Monday, July 23, 2012

Sausage is My Favorite Vegetable and Other Reasons I'm a Bad Vegetarian


Diet is like religion, everyone has a specific preference and they hold fast to those ideals and sometimes, you might want to think twice before challenging someone on it. I wouldn't be surprised if it could be a catalyst for war. I'm not talking about the supply of food kind of catalyst- everyone has to eat- but the different ways that people eat and their choice of diet- omnivore, dairy free, gluten free, vegetarian, vegan, fruitarian, raw and, yes, breatharian.
I have been most of these- except breatharian, which I have heard tell of but never really looked into. I was wheat free in high school for health issues and was vegetarian on and off for years. I was vegan for a while and was raw for a while and of course dairy free quite a bit-- And then there was the time I was fruitarian.

I've had milking goats and had fresh milk and cheese daily- and had chickens and ducks and had fresh eggs. I've never butchered my animals and I abhor cruelty to animals and yet- I eat meat.
People are often surprised that I do- many think I am vegetarian and it wouldn't be for lack of trying. I literally spent years eating different ways to find what fit my criteria of having energy, not breaking out in rashes and no stomach aches.
Years.
Seriously.
I had tests done -of all kinds, mind you- and what I found was that I can't eat soy, I am gluten intolerant and dairy tends to upset my stomach even though super sharp cheddar is a food of the gods, in my humble opinion.

So, it was begrudgingly that I tried one last way of eating. I really didn't want to eat meat but without fail, I was exhausted and lacked luster- even with every uber healthy vegan and veggie friend leading me along with advice and recipes- while they beamed and glowed in the light of their choices. I didn't beam, I lagged and no matter what I researched and consumed, nothing helped- until I ate meat again and shazam! I was glowing and full of energy. Just like that I was rejected from vegetarian lifestyle.
Of course, it helped that I love sausage, specifically breakfast sausage- to a ridiculous degree. I'm not kidding. I never "cheated" as a vegetarian or vegan but nothing replaced that particular flavor for me- nothing. What can I say? It's a foodgasm.
Food is such a touchy subject and it never fails to amaze me how we can become so dogmatic and indignant about another person's choices on how they choose to eat. Though I understand that your diet is your own personal choice, I can't help but think of the families I saw huddled in tiny shacks in Soweto in Johannesburg, South Africa and think, "I doubt they shamed their neighbors for eating a certain way."

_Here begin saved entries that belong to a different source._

Definition publication (bundle : json) : json :=
  JObj [(js "version", JNum 1); (js "bundle", bundle)].
Lemma publicationSchema_ok bundle p :
  publicationSchema (publication bundle) = Some p ->
  p = publication bundle /\ publicationSchema p = Some p /\ sub_field (js "bundle") p = bundle.
Proof.
  intros E.
  assert (publicationSchema (publication bundle) = if accepts SignalPreKeyBundleV2Schema bundle
            then Some (publication bundle) else None) as Hs.
  { unfold publicationSchema, publication, z_strict.
    cbn [forallb known existsb req fst snd]. eval_keys. cbn [orb andb].
    unfold z_object. cbn [parse_properties req]. eval_object.
    unfold z_literal. rewrite eqb_refl. unfold z_custom.
    by destruct (accepts SignalPreKeyBundleV2Schema bundle). }
  rewrite Hs in E. destruct (accepts _ bundle); [|done]. injection E as <-.
  split; [done|]. split; [done|]. unfold sub_field, publication. eval_object. done.
Qed.
(** What is stored for a member reads back as that member. *)
Lemma slot_value_publication bundle :
  is_Some (publicationSchema (publication bundle)) -> json_ok bundle = true ->
  slot_value (Some (json_encode (publication bundle))) = Ok (Some bundle).
Proof.
  intros [p Hp] Hb. destruct (publicationSchema_ok _ _ Hp) as (-> & Hp' & Hf).
  unfold slot_value. rewrite json_decode_encode.
  - cbn [of_option res_bind]. unfold zod_parse. rewrite Hp'. cbn [of_option res_map]. by rewrite Hf.
  - unfold publication. change (json_ok (JObj ?l)) with (keys_ok l && forallb (fun kv => json_ok kv.2) l).
    cbn [forallb snd json_ok]. rewrite Hb. vm_compute. reflexivity.
Qed.

(** What allocating a member may write. *)
Definition mint_key (slot : nat) (k : jstr) : bool := client_key k || eqb (publicationSlotKey slot) k.

Lemma preserves_readMetadata P : preserves (same_outside P) (readMetadata (W := W)).
Proof. unfold readMetadata. solve_preserves. Qed.
Lemma preserves_address_of P r : preserves (same_outside P) (address_of (W := W) r).
Proof. unfold address_of. solve_preserves. Qed.
Lemma create_client P a :
  (forall k, create_key k = true -> P k = true) -> preserves (same_outside P) (create (W := W) a).
Proof. intros HP. eapply same_outside_weaken; [exact HP|apply preserves_create]. Qed.
#[local] Hint Resolve preserves_readMetadata preserves_address_of preserves_export : echolet.

Lemma preserves_signBundle P :
  (forall k, create_key k = true -> P k = true) -> preserves (same_outside P) (signBundle (W := W)).
Proof.
  intros HP. unfold signBundle. solve_preserves_with ltac:(fun _ => lazymatch goal with
    | |- preserves _ (create _) => apply create_client, HP end).
Qed.
Lemma preserves_mint slot rotate :
  preserves (same_outside (mint_key slot)) (mintPublicationSlot (W := W) slot rotate).
Proof.
  assert (forall k, create_key k = true -> mint_key slot k = true) as HP
    by (intros k Hk; unfold mint_key, client_key; by rewrite Hk).
  assert (preserves (same_outside (mint_key slot)) (rotateOneTimePreKey (W := W))) as Hrot.
  { eapply same_outside_weaken; [|apply preserves_rotate]. intros k Hk. unfold mint_key, client_key.
    by rewrite Hk, orb_true_r. }
  unfold mintPublicationSlot. solve_preserves_with ltac:(fun _ => lazymatch goal with
    | |- preserves _ (create _) => apply create_client, HP
    | |- preserves _ rotateOneTimePreKey => exact Hrot
    | |- preserves _ signBundle => apply preserves_signBundle, HP
    | |- preserves _ (tx_set _ _) => apply preserves_tx_set; unfold mint_key; by rewrite eqb_refl, orb_true_r
    end).
Qed.
Lemma mint_ok slot rotate (s : records * W) b s' :
  mintPublicationSlot slot rotate s = (Ok b, s') ->
  get (publicationSlotKey slot) s'.1 = Some (json_encode (publication b))
  /\ is_Some (publicationSchema (publication b))
  /\ forall k, cli_key k = true -> k <> publicationSlotKey slot -> get k s'.1 = get k s.1.
Proof.
  intros Hr. pose proof (preserves_mint slot rotate s) as Hp. rewrite Hr in Hp. cbn [snd] in Hp.
  unfold mintPublicationSlot in Hr. apply bind_ok in Hr as (u & s1 & _ & Hr).
  apply bind_ok in Hr as (b' & s2 & _ & Hr). apply bind_ok in Hr as (p & s3 & Hz & Hr).
  apply bind_ok in Hr as (v & s4 & Hset & Hr). apply tx_set_ok in Hset as ->.
  apply ret_ok in Hr as [<- ->]. unfold lift in Hz. injection Hz as Hz _.
  apply of_option_ok in Hz. change (JObj _) with (publication b') in Hz.
  destruct (publicationSchema_ok _ _ Hz) as (-> & _ & _).
  split; [cbn [fst]; apply get_set_eq|]. split; [by eexists|]. intros k Hk Hne. apply Hp.
  unfold mint_key. rewrite cli_not_client by done. cbn [orb]. apply eqb_neq. congruence.
Qed.
End pool.

Section fill.
Context {W : Type} `{Zod} `{World W} `{Native W} `{Crypto}.

Definition empty_slot (members : list (option json)) (slot : nat) : bool :=
  match members !! slot with Some None => true | _ => false end.

(** What filling the given slots establishes. *)
Record filled (slots : list nat) (members members' : list (option json)) (r r' : records)
  (minted minted' : Z) : Prop := {
  f_length : length members' = length members;
  f_minted : minted' = minted + Z.of_nat (length (List.filter (empty_slot members) slots));
  f_kept : forall slot, slot ∉ slots \/ empty_slot members slot = false ->
    members' !! slot = members !! slot
    /\ get (publicationSlotKey slot) r' = get (publicationSlotKey slot) r;
  f_fresh : forall slot, slot ∈ slots -> empty_slot members slot = true ->
    exists b, members' !! slot = Some (Some b) /\ is_Some (publicationSchema (publication b))
              /\ get (publicationSlotKey slot) r' = Some (json_encode (publication b));
  f_frame : forall k, cli_key k = true -> (forall slot, k <> publicationSlotKey slot) -> get k r' = get k r;
}.

Lemma filter_ext_in' {A} (f g : A -> bool) l :
  (forall x, x ∈ l -> f x = g x) -> List.filter f l = List.filter g l.
Proof.
  induction l as [|x l IH]; intros Hfg; [done|]. cbn. rewrite (Hfg x) by left.
  rewrite IH; [done|]. intros y Hy. apply Hfg. by right.
Qed.

Lemma fill_slots_ok slots members minted (s : records * W) members' minted' s' :
  NoDup slots -> (forall slot, slot ∈ slots -> (slot < length members)%nat) ->
  fill_slots slots members minted s = (Ok (members', minted'), s') ->
  filled slots members members' s.1 s'.1 minted minted'.
Proof.
  intros Hnd. revert members minted s. induction Hnd as [|slot slots Hslot Hnd IH];
    intros members minted s Hlt Hr; cbn [fill_slots] in Hr.
  { apply ret_ok in Hr as [Hm ->]. injection Hm as <- <-. constructor; cbn; [done|lia|done| |done].
    intros slot Hs. by apply not_elem_of_nil in Hs. }
  assert (forall n, n ∈ slots -> (n < length members)%nat) as Hlt'.
  { intros n Hn. apply Hlt. by right. }
  destruct (lookup_lt_is_Some_2 members slot) as [m Hm]; [apply Hlt; left|]. rewrite Hm in Hr.
  destruct m as [b|].
  - specialize (IH _ _ _ Hlt' Hr). destruct IH as [I1 I2 I3 I4 I5].
    assert (empty_slot members slot = false) as He by (unfold empty_slot; by rewrite Hm).
    constructor; [done|cbn; by rewrite He| | |done].
    + intros n [Hn|Hn]; apply I3; [|by right]. left. intros ?. apply Hn. by right.
    + intros n [->|Hn]%elem_of_cons Hen; [congruence|]. by apply I4.
  - apply bind_ok in Hr as (b & s1 & Hmint & Hr). apply mint_ok in Hmint as (Hb & Hp & Hframe).
    specialize (IH (<[slot:=Some b]> members) _ _ ltac:(by rewrite length_insert) Hr).
    destruct IH as [I1 I2 I3 I4 I5].
    assert (forall n, n <> slot -> empty_slot (<[slot:=Some b]> members) n = empty_slot members n) as He.
    { intros n Hn. unfold empty_slot. by rewrite list_lookup_insert_ne. }
    assert (empty_slot members slot = true) as He0 by (unfold empty_slot; by rewrite Hm).
    assert (forall n, n <> slot -> get (publicationSlotKey n) s1.1 = get (publicationSlotKey n) s.1) as Hs1.
    { intros n Hn. apply Hframe; [apply publication_key_cli|]. by intros ?%publicationSlotKey_inj. }
    destruct (I3 slot (or_introl Hslot)) as [Hm1 Hk1]. rewrite list_lookup_insert_eq in Hm1 by (apply Hlt; left).
    constructor.
    + by rewrite I1, length_insert.
    + cbn [List.filter]. rewrite He0, I2. cbn [length].
      rewrite (filter_ext_in' _ (empty_slot members)); [lia|]. intros n Hn. apply He. by intros ->.
    + intros n Hn. assert (n <> slot) as Hne.
      { intros ->. destruct Hn as [Hn|Hn]; [apply Hn; left|congruence]. }
      destruct (I3 n) as [E1 E2].
      * destruct Hn as [Hn|Hn]; [left|right; by rewrite He]. intros ?. apply Hn. by right.
      * rewrite E1, E2, list_lookup_insert_ne, Hs1 by done. done.
    + intros n [->|Hn]%elem_of_cons Hen; [exists b; by rewrite Hk1|].
      apply I4; [done|]. rewrite He; [done|]. by intros ->.
    + intros k Hk Hne. rewrite I5 by done. apply Hframe; [done|apply Hne].
Qed.

(** Reading the slots touches nothing. *)
Lemma read_slots_ok slots (s : records * W) members s' :
  mapM readPublicationSlot slots s = (Ok members, s') ->
  s' = s /\ Forall2 (fun slot m => slot_value (get (publicationSlotKey slot) s.1) = Ok m) slots members.
Proof.
  revert members. induction slots as [|slot slots IH]; intros members Hr; cbn [mapM] in Hr.
  { apply ret_ok in Hr as [<- ->]. auto. }
  apply bind_ok in Hr as (m & s1 & Hm & Hr). rewrite read_slot_run in Hm. injection Hm as Hm <-.
  apply bind_ok in Hr as (ms & s2 & Hms & Hr). apply ret_ok in Hr as [<- ->].
  destruct (IH _ Hms) as [-> IHs]. auto.
Qed.
Lemma read_slots_run slots (s : records * W) members :
  Forall2 (fun slot m => slot_value (get (publicationSlotKey slot) s.1) = Ok m) slots members ->
  mapM readPublicationSlot slots s = (Ok members, s).
Proof.
  intros Hm. apply mapM_read. eapply Forall2_impl; [exact Hm|]. intros slot m E.
  cbn beta in *. by rewrite read_slot_run, E.
Qed.
Lemma fill_nothing slots members minted (s : records * W) :
  (forall slot, slot ∈ slots -> exists b, members !! slot = Some (Some b)) ->
  fill_slots slots members minted s = (Ok (members, minted), s).
Proof.
  induction slots as [|slot slots IH]; intros Hall; cbn [fill_slots]; [done|].
  destruct (Hall slot) as [b ->]; [left|]. apply IH. intros n Hn. apply Hall. by right.
Qed.

Definition pool_slots : list nat := seq 0 poolTarget.
Definition vacant (r : records) (slot : nat) : bool :=
  match get (publicationSlotKey slot) r with None => true | Some _ => false end.

(** What a completed pool is, relative to the records it was completed from. *)
Record pool_restored (r r' : records) (members : list json) (minted : Z) : Prop := {
  p_length : length members = poolTarget;
  p_minted : minted = Z.of_nat (length (List.filter (vacant r) pool_slots));
  p_kept : forall slot bs, get (publicationSlotKey slot) r = Some bs -> get (publicationSlotKey slot) r' = Some bs;
  p_stored : forall slot b, members !! slot = Some b ->
    if vacant r slot then get (publicationSlotKey slot) r' = Some (json_encode (publication b))
    else slot_value (get (publicationSlotKey slot) r') = Ok (Some b);
  p_schema : forall slot b, members !! slot = Some b -> vacant r slot = true ->
    is_Some (publicationSchema (publication b));
  p_frame : forall k, cli_key k = true -> (forall slot, k <> publicationSlotKey slot) -> get k r' = get k r;
}.

Lemma omap_id_lookup (l : list (option json)) n :
  (forall i m, l !! i = Some m -> m <> None) ->
  omap id l !! n = match l !! n with Some m => m | None => None end.
Proof.
  revert n. induction l as [|m l IH]; intros n Hall; [by rewrite !lookup_nil|].
  destruct m as [b|]; [|by destruct (Hall 0%nat None eq_refl)].
  destruct n as [|n]; [done|]. apply IH. intros i m Hi. by apply (Hall (S i)).
Qed.
Lemma omap_id_length (l : list (option json)) :
  (forall i m, l !! i = Some m -> m <> None) -> length (omap id l) = length l.
Proof.
  induction l as [|m l IH]; intros Hall; [done|].
  destruct m as [b|]; [|by destruct (Hall 0%nat None eq_refl)].
  cbn. rewrite <- IH; [done|]. intros i m Hi. by apply (Hall (S i)).
Qed.
Definition success (data : schema) : schema := z_strict
  [ req (js "ok") (z_literal (JBool true)); req (js "data") data ].
Definition failureSchema : schema := z_strict
  [ req (js "ok") (z_literal (JBool false));
    req (js "error") (z_strict [ req (js "code") any_string; req (js "message") any_string ]) ].
Definition authorization_properties : list Zod.property :=
  [ req (js "recipient_mailbox_id") (z_string nonempty); req (js "device_id") z_uuid;
    req (js "signature") (z_string nonempty) ].
Definition token : schema := z_string (length_between 1 256).
Definition nextCursorSchema : schema := z_nullable token.
Definition pollRequestSchema : schema := z_strict (authorization_properties ++
  [ req (js "challenge_id") z_uuid; req (js "batch_size") (z_number (between 1 100));
    opt (js "cursor") token; opt (js "read_through") token ]).

(** ** [validate], [request] *)

Definition validate (s : schema) (input : json) : res err json :=
  match s input with None => Err invalid | Some v => copyJson v end.

(** The reader's loop: stops as soon as the bound is passed. *)
Fixpoint read_body (bound size : Z) (chunks : list bytes) (body : bytes) : option bytes :=
  match chunks with
  | [] => Some body
  | value :: chunks =>
      let size := size + Z.of_nat (length value) in
      if bound <? size then None else read_body bound size chunks (body ++ value)
  end.

Definition http_error (status : Z) (value : json) : err :=
  let code := match failureSchema value with
              | Some parsed => let c := str_field (js "code") (sub_field (js "error") parsed) in
                               if existsb (eqb c) remoteCodes then Some c else None
              | None => None
              end in
  ErrRelay (RelayError (js "RELAY_HTTP_ERROR") ((status =? 429) || (500 <=? status)) (Some status) code).
Definition thrown (abort : bool) : err := if abort then relay_timeout else relay_unavailable.

Definition answer (s : schema) (status : Z) (body : bytes) : res err json :=
  match parse (utf8_to_string body) with
  | None => Err invalid
  | Some value =>
      if negb (between 200 299 status) then Err (http_error status value)
      else res_map (sub_field (js "data")) (validate (success s) value)
  end.
Definition judge (s : schema) (result : fetch_result) : res err json :=
  match result with
  | DeadlineFirst => Err relay_timeout
  | Threw abort => Err (thrown abort)
  | Responded status chunks ending =>
      match read_body (responseByteBound client) 0 chunks [] with
      | None => Err invalid
      | Some body =>
          match ending with
          | StreamThrew abort => Err (thrown abort)
          | StreamDone => answer s status body
          end
      end
  end.
(** The [catch]: what is not a [RelayError] becomes one. *)
Definition as_relay_error {A} (r : res err A) : res err A :=
  match r with
  | Err (ErrRelay e) => Err (ErrRelay e)
  | Err _ => Err relay_unavailable
  | Ok a => Ok a
  end.
Definition request (path : jstr) (body : json) (s : schema) : M W json := fun w =>
  let '(result, w) := fetcher (baseUrl client ++ path) (stringify body) w in
  (as_relay_error (judge s result), w).

(** ** The methods *)

Definition authorization_members (a : authorization) : list (jstr * json) :=
  [ (js "recipient_mailbox_id", JStr (recipient_mailbox_id a));
    (js "device_id", JStr (auth_device_id a)); (js "signature", JStr (auth_signature a)) ].
Definition optional_member (k : String.string) (v : option jstr) : list (jstr * json) :=
  match v with Some s => [(js k, JStr s)] | None => [] end.
Definition admit_envelope (envelope : json) (now : Z) (local : json) (address : DeviceAddress) : Tx W unit :=
  if invalid_envelope envelope local now then throw (ErrInbound (js "INVALID_ENVELOPE"))
  else
    '(contact, remote) <- pinned_sender envelope;
    let ciphertext := str_field (js "ciphertext") envelope in
    let message_id := str_field (js "message_id") envelope in
    '(type, body) <- lift (unwrap ciphertext);
    let hash := hex (sha256 (utf8_encode ciphertext)) in
    let inboxKey := inbox_record_key remote message_id in
    previous <- tx_get inboxKey;
    match previous with
    | Some bs =>
        j <- decode bs;
        if bool_decide (j = JStr hash) then ret tt else throw (ErrInbound (js "MESSAGE_ID_CONFLICT"))
    | None =>
        plaintext <- decrypt address remote {| c_messageId := message_id; c_type := type; c_body := body |};
        tx_set inboxKey (json_encode (JStr hash));;
        appendHistory {| h_contactIdentityId := str_field (js "identity_id") contact; h_messageId := message_id;
                         h_direction := js "inbound"; h_plaintext := plaintext;
                         h_createdAtMs := num_field (js "created_at_ms") envelope |}
    end;;
    let key := ackKey (str_field (js "envelope_id") envelope) in
    pending <- tx_get key;
    match pending with
    | None => ret tt
    | Some bs =>
        j <- decode bs;
        if bool_decide (j = JStr inboxKey) then ret tt else throw (ErrInbound (js "INVALID_ENVELOPE"))
    end;;
    tx_set key (json_encode (JStr inboxKey)).
(* ===== verification/Outbound.v ===== *)
(** * Sending: [apps/cli/src/runtime/outbound.ts]

    [publish] brings the published pool back up to its target, [send] claims a
    first-contact bundle when there is no session yet, encrypts once, records the
    envelope with the history in one transaction and delivers the recorded one;
    [retryPending] delivers what is still pending.  A stored claim identifier that is not
    a string fails in [reserve_claim], where the code fails in the schema of the claim
    request, with the same error and before any request. *)

From S2P Require Import Prelude JsString Json JsMap Zod Base64Url Protocol Platform.
From S2P Require Import Transcripts WellFormed Effects Store Signal Wire History Profile.
From S2P Require Import RelayClient Inbound.

(** [limits.ts]. *)
Definition MAX_PLAINTEXT_BYTES : Z := 65536.

Section outbound.
Context {W : Type} `{Zod} `{World W} `{Native W} `{Crypto} `{Relay W}.

Definition outbound_error (code : jstr) : err := ErrOutbound code code.
(** [serial]: what reaches the caller. *)
Definition serial {A} (operation : Rt (W := W) A) : Rt A :=
  catch operation (fun e =>
    match e with
    | ErrRelay _ | ErrOutbound _ _ | ErrPersistence => throw e
    | _ => throw (outbound_error (js "OUTBOUND_REJECTED"))
    end).

Record SendInput := { si_recipientIdentityId : jstr; si_messageId : jstr; si_plaintext : jstr }.
Definition inputSchema (i : SendInput) : bool :=
  nonempty (si_recipientIdentityId i) && zod_uuid (si_messageId i) && (len (si_plaintext i) <=? MAX_PLAINTEXT_BYTES).
Definition outbox_prefix : jstr := js "cli:outbox:".
Definition keyFor (id : jstr) : jstr := outbox_prefix ++ id.
Definition pending_status : jstr := js "pending".
Definition delivered_status : jstr := js "delivered".
(** An outbox record; it is read back as it was written, without a schema. *)
Definition outbox (contentHash : jstr) (envelope : json) (status : jstr) : json :=
  JObj [ (js "contentHash", JStr contentHash); (js "envelope", envelope); (js "status", JStr status) ].
Definition with_status (status : jstr) (record : json) : json :=
  match record with JObj l => JObj (obj_set (js "status") (JStr status) l) | _ => record end.

Record receipt := Receipt { rc_messageId : jstr; rc_envelopeId : jstr; rc_claimReplaced : bool }.
Definition receipt_of (record : json) : receipt :=
  let envelope := sub_field (js "envelope") record in
  Receipt (str_field (js "message_id") envelope) (str_field (js "envelope_id") envelope) false.

(** ** [publish] *)

Definition expiredPublication (e : err) : bool :=
  match e with ErrRelay re => bool_decide (re_remoteCode re = Some (js "BUNDLE_EXPIRED")) | _ => false end.

Record pool_report := PoolReport { pl_target : Z; pl_claimable : Z; pl_minted : Z }.
Record publish_result := PublishResult { pb_bundleId : jstr; pb_anyClaimable : bool; pb_pool : pool_report }.
(** What holds of every declared name. *)
Definition declared_ok (o : jstr * option_type) : bool :=
  negb (includes 61 o.1) && negb (eqb o.1 []) && Bool.eqb (member o.1 stringOptions) (is_string (Some o.2)).
Lemma declared name t : option_of name = Some t -> declared_ok (name, t) = true.
Proof.
  assert (forallb declared_ok cliOptions = true) as Hall by (vm_compute; reflexivity).
  unfold option_of. revert Hall. generalize cliOptions as l. induction l as [|[n t'] l IH]; [done|].
  cbn [forallb get]. intros [Hn Hl]%andb_true_iff. destruct (eqb n name) eqn:E; [|by apply IH].
  rewrite eqb_eq in E. subst n. by intros [= <-].
Qed.
Lemma string_declared name :
  is_string (option_of name) = true ->
  includes 61 name = false /\ name <> [] /\ member name stringOptions = true /\ option_of name = Some TString.
Proof.
  destruct (option_of name) as [[]|] eqn:E; try done. intros _. apply declared in E as Hd. unfold declared_ok in Hd.
  cbn [fst snd is_string] in Hd. rewrite !andb_true_iff, !negb_true_iff, eqb_neq, Bool.eqb_true_iff in Hd. tauto.
Qed.
Lemma flag_declared name :
  option_of name = Some TBoolean -> includes 61 name = false /\ name <> [] /\ member name stringOptions = false.
Proof.
  intros E%declared. unfold declared_ok in E. cbn [fst snd is_string] in E.
  rewrite !andb_true_iff, !negb_true_iff, eqb_neq, Bool.eqb_true_iff in E. tauto.
Qed.

(** *** The rewriting leaves only inline values *)
Definition inlined (i : arg_item) : jstr :=
  match i with Spaced n v | Inlined n v => js "--" ++ n ++ 61 :: v | Flag n => js "--" ++ n end.
Lemma long_not_separator n : n <> [] -> eqb (js "--" ++ n) optionSeparator = false.
Proof.
  intros Hn. apply eqb_neq. unfold optionSeparator. rewrite dashes. intros E. apply Hn. by injection E.
Qed.
Lemma drop_dashes n : drop 2 (js "--" ++ n) = n.
Proof. by rewrite dashes. Qed.
Lemma includes_app u a b : includes u (a ++ b) = includes u a || includes u b.
Proof. apply existsb_app. Qed.
Lemma includes_dashes n : includes 61 (js "--" ++ n) = includes 61 n.
Proof. by rewrite dashes. Qed.
Lemma word_not_long w : word_ok w = true -> starts_with (js "--") w = false.
Proof.
  intros Hw. apply not_true_iff_false. rewrite starts_with_iff, dashes. intros [t ->]. done.
Qed.
Lemma inline_keep arg rest :
  eqb arg optionSeparator = false -> (forall value, isRewritable arg value = false) ->
  inlineStringOptionValues (arg :: rest) = arg :: inlineStringOptionValues rest.
Proof. intros He Hr. cbn [inlineStringOptionValues]. rewrite He. destruct rest; [done|]. by rewrite Hr. Qed.
Lemma inline_words words rest :
  forallb word_ok words = true -> inlineStringOptionValues (words ++ rest) = words ++ inlineStringOptionValues rest.
Proof.
  induction words as [|w words IH]; [done|]. cbn [forallb app]. intros [Hw Hs]%andb_true_iff.
  rewrite inline_keep, IH; [done|done| |].
  - apply eqb_neq. unfold optionSeparator. rewrite dashes. intros ->. done.
  - intros value. unfold isRewritable. by rewrite word_not_long.
Qed.
Lemma inline_items items :
  forallb item_ok items = true -> inlineStringOptionValues (flat_map render items) = map inlined items.
Proof.
  induction items as [|i items IH]; [done|]. cbn [forallb flat_map map]. intros [Hi Hs]%andb_true_iff.
  specialize (IH Hs). destruct i as [n v|n v|n]; cbn [item_ok render inlined app] in *.
  - apply andb_true_iff in Hi as [Hn Hv]. apply string_declared in Hn as (He & Hne & Hm & _).
    cbn [inlineStringOptionValues]. rewrite long_not_separator by done. unfold isRewritable.
    rewrite (starts_with_app (js "--") n), includes_dashes, He, drop_dashes, Hm, Hv. cbn [negb andb].
    rewrite IH, <- app_assoc. reflexivity.
  - apply string_declared in Hi as (He & Hne & Hm & _). rewrite inline_keep, IH; [done| |].
    + apply long_not_separator. by destruct n.
    + intros value. unfold isRewritable. rewrite includes_dashes, includes_app.
      change (includes 61 (61 :: v)) with true. rewrite (orb_true_r (includes 61 n)). cbn [negb].
      by rewrite (andb_false_r (starts_with _ _)).
  - destruct (option_of n) as [[]|] eqn:E; try done. apply flag_declared in E as (He & Hne & Hm).
    rewrite inline_keep, IH; [done|by apply long_not_separator|]. intros value. unfold isRewritable.
    rewrite drop_dashes, Hm. by rewrite (andb_false_r (_ && _)).
Qed.
(** The union leaves no ninth command to refuse. *)
Definition buildArgv (request : CliRequest) : list jstr :=
  match request with
  | ReqInit profileDir relayUrl storeKeyEnv =>
      [js "init"; js "--relay-url"; relayUrl; js "--store-key-env"; storeKeyEnv; js "--profile"; profileDir; js "--json"]
  | ReqContactExport profileDir out =>
      [js "contact"; js "export"; js "--out"; out; js "--profile"; profileDir; js "--json"]
  | ReqContactImport profileDir from =>
      [js "contact"; js "import"; js "--from"; from; js "--profile"; profileDir; js "--json"]
  | ReqRelayPublish profileDir => [js "relay"; js "publish"; js "--profile"; profileDir; js "--json"]
  | ReqSend profileDir to _ messageId =>
      [js "send"; js "--to"; to] ++ match messageId with Some id => [js "--message-id"; id] | None => [] end
      ++ [js "--profile"; profileDir; js "--json"]
  | ReqPoll profileDir => [js "poll"; js "--profile"; profileDir; js "--json"]
  | ReqHistory profileDir contact =>
      [js "history"; js "--with"; contact; js "--profile"; profileDir; js "--json"]
  | ReqDoctor profileDir => [js "doctor"; js "--profile"; profileDir; js "--json"]
  end.

(** [v ?? null] *)
Definition or_null (v : option json) : json := match v with Some v => v | None => JNull end.
(** What is made of the parsed text. *)
Definition outcome_of (parsed : json) (exitCode : Z) : CliOutcome :=
  match parsed with
  | JObj members =>
      match obj_get (js "ok") members with
      | Some (JBool true) => MkOutcome true (js "ok") exitCode (or_null (obj_get (js "data") members))
      | _ =>
          let code := match obj_get (js "error") members with
                      | Some error => match field (js "code") error with
                                      | Some (JStr (u :: code)) => u :: code
                                      | _ => UNREADABLE_CLI_OUTPUT
                                      end
                      | None => UNREADABLE_CLI_OUTPUT
                      end in
          MkOutcome false code exitCode (or_null (obj_get (js "data") members))
      end
  | _ => MkOutcome false UNREADABLE_CLI_OUTPUT exitCode JNull
  end.
Definition parseCliOutcome (stdout : jstr) (exitCode : Z) : CliOutcome :=
  match parse stdout with
  | Some parsed => outcome_of parsed exitCode
  | None => MkOutcome false UNREADABLE_CLI_OUTPUT exitCode JNull
  end.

I am no saint here, when I was vegan I had to fight the urge not to preach and judge but I did fight it. I realized that though my smaller half wanted to get up on the soap box and preach, the bigger part of me wanted to respect the choices of others and tell the little part of me to shut the hell up and stop being a judgmental idiot. So I did. Now, I just take a breath and hope that there is understanding in the hearts around me and make sure that I don't judge anyone else- while I slip an extra package of sausage in among the fruit and veggies and quinoa in my cart and eye the New York Cheddar while wiping the drool off my chin.
But diets aside, when my children get picky and turn their nose up, I've actually heard myself say, "There are starving children in Africa and many other places, now eat your food." and they give me the stink eye, stare at their food like it will rear up and attack and then eat it- making sure to gag occasionally for effect.

It's then that I tell them how we, as a species, used to feast on certain days- holidays and holy days and otherwise it was stew and porridge and you ate for the pure sustinance of it- not because it tasted good.
Now, we eat for pleasure and we expect to feast at every meal and we pass that on to our children. I tell them how much I like to feast but how it is important to remember what the food is actually for.
How many times do parents in our culture hear how gross a particular food is? And how often is it catered to? What are we afraid will happen if the children don't like the way something tastes? What is the purpose of the food we eat and how often are we grateful that we have a choice in what passes through our lips and into our bellies? I don't know how often I am consciously grateful for the bounty of food around me and that means I need a reality check.
I think about this when my children push their food around their plates and complain about the different parts of the healthy food infront of them- And then I turn around to start washing the dishes and let them take the time they need to scrape their plates clean and fill their bellies.